**Exercise goal:**
Read the records and gather each line that includes "update".
** Opening Excerpted records block **
(** The path of [/artifacts/{key}]; a request is its path and its escaped path. *)
Definition artifactPath (rPath escapedPath : string) : option string :=
  let escaped := TrimPrefix escapedPath "/artifacts/" in
  let key := TrimPrefix rPath "/artifacts/" in
  if String.eqb key rPath || String.eqb key "" || String.eqb escaped escapedPath then None
  else match canonicalEscapedKey key with
       | None => None
       | Some canonicalEscaped =>
           if negb (String.eqb escaped canonicalEscaped) then None
           else if daemonPrivateNamespaceKey key then None
           else if IsAbs key then None
           else
             let joined := Join [storagePath; key] in
             match Rel storagePath joined with
             | Some rel =>
                 if String.eqb rel "." || String.eqb rel ".." || HasPrefix rel "../" then None else Some joined
             | None => None
             end
       end.

(** The lock that guards a path. *)
Definition stepHandle (path : string) : string :=
  match Rel stepsRoot path with
  | Some rel =>
      if String.eqb rel "." || String.eqb rel ".." || HasPrefix rel "../" then path
      else match Split rel with handle :: _ => handle | [] => path end
  | None => path
  end.
End Server.

Fixpoint index_byte (c : ascii) (s : string) : option nat :=
  match s with
  | EmptyString => None
  | String d s => if Ascii.eqb c d then Some O else S <$> index_byte c s
  end.

Definition keyHandle (key : string) : string :=
  match index_byte slash key with
  | Some (S i) => String.substring 0 (S i) key
  | _ => key
  end.

(** ** Examples of the library's documentation *)

Example Clean_examples :
  Clean <$> ["a//b/../c/."; "/../a"; "../../x"; ""; "/"; "a/.."; "./a"] =
  ["a/c"; "/a"; "../../x"; "."; "/"; "."; "a"].
Proof. reflexivity. Qed.
Definition update (st : daemon) (guard : Guard) (t : nat) (g : goroutine) : daemon :=
  {| st_guard := guard; st_gos := <[ t := g ]> (st_gos st); st_disk := st_disk st |}.
Definition gone (st : daemon) (t : nat) : daemon :=
  {| st_guard := st_guard st; st_gos := delete t (st_gos st); st_disk := st_disk st |}.

Definition lock_step (st : daemon) (t : nat) (g : goroutine) (q : request) (l : nat) (rest : list request)
    : option daemon :=
  let guard := st_guard st in
  let m := mu (lock_at guard l) in
  match rq_manner q, rq_side q with
  | Blocking, Shared =>
      Some (if no_writer m then update st (on_mutex (admit_reader t) l guard) t (granted q l rest g)
            else update st (on_mutex (park_reader t) l guard) t (with_pc (Blocked q l rest) g))
  | Blocking, Exclusive =>
      if no_writer m then
        Some (update st (on_mutex (claim_writer t) l guard) t
                (if no_readers m then granted q l rest g else with_pc (Blocked q l rest) g))
      else None
  | Polling, s =>
      Some (if gr_cancelled g then update st guard t (with_pc (Dropping (rq_handle q) l) g)
            else match s with
                 | Shared =>
                     if no_writer m then update st (on_mutex (admit_reader t) l guard) t (granted q l rest g) else st
                 | Exclusive =>
                     if no_writer m && no_readers m
                     then update st (on_mutex (claim_writer t) l guard) t (granted q l rest g) else st
                 end)
  end.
** Closing Excerpted records block **
**Finished exercise:**
Definition update (st : daemon) (guard : Guard) (t : nat) (g : goroutine) : daemon :=
      Some (if no_writer m then update st (on_mutex (admit_reader t) l guard) t (granted q l rest g)
            else update st (on_mutex (park_reader t) l guard) t (with_pc (Blocked q l rest) g))
        Some (update st (on_mutex (claim_writer t) l guard) t
      Some (if gr_cancelled g then update st guard t (with_pc (Dropping (rq_handle q) l) g)
                     if no_writer m then update st (on_mutex (admit_reader t) l guard) t (granted q l rest g) else st
                     then update st (on_mutex (claim_writer t) l guard) t (granted q l rest g) else st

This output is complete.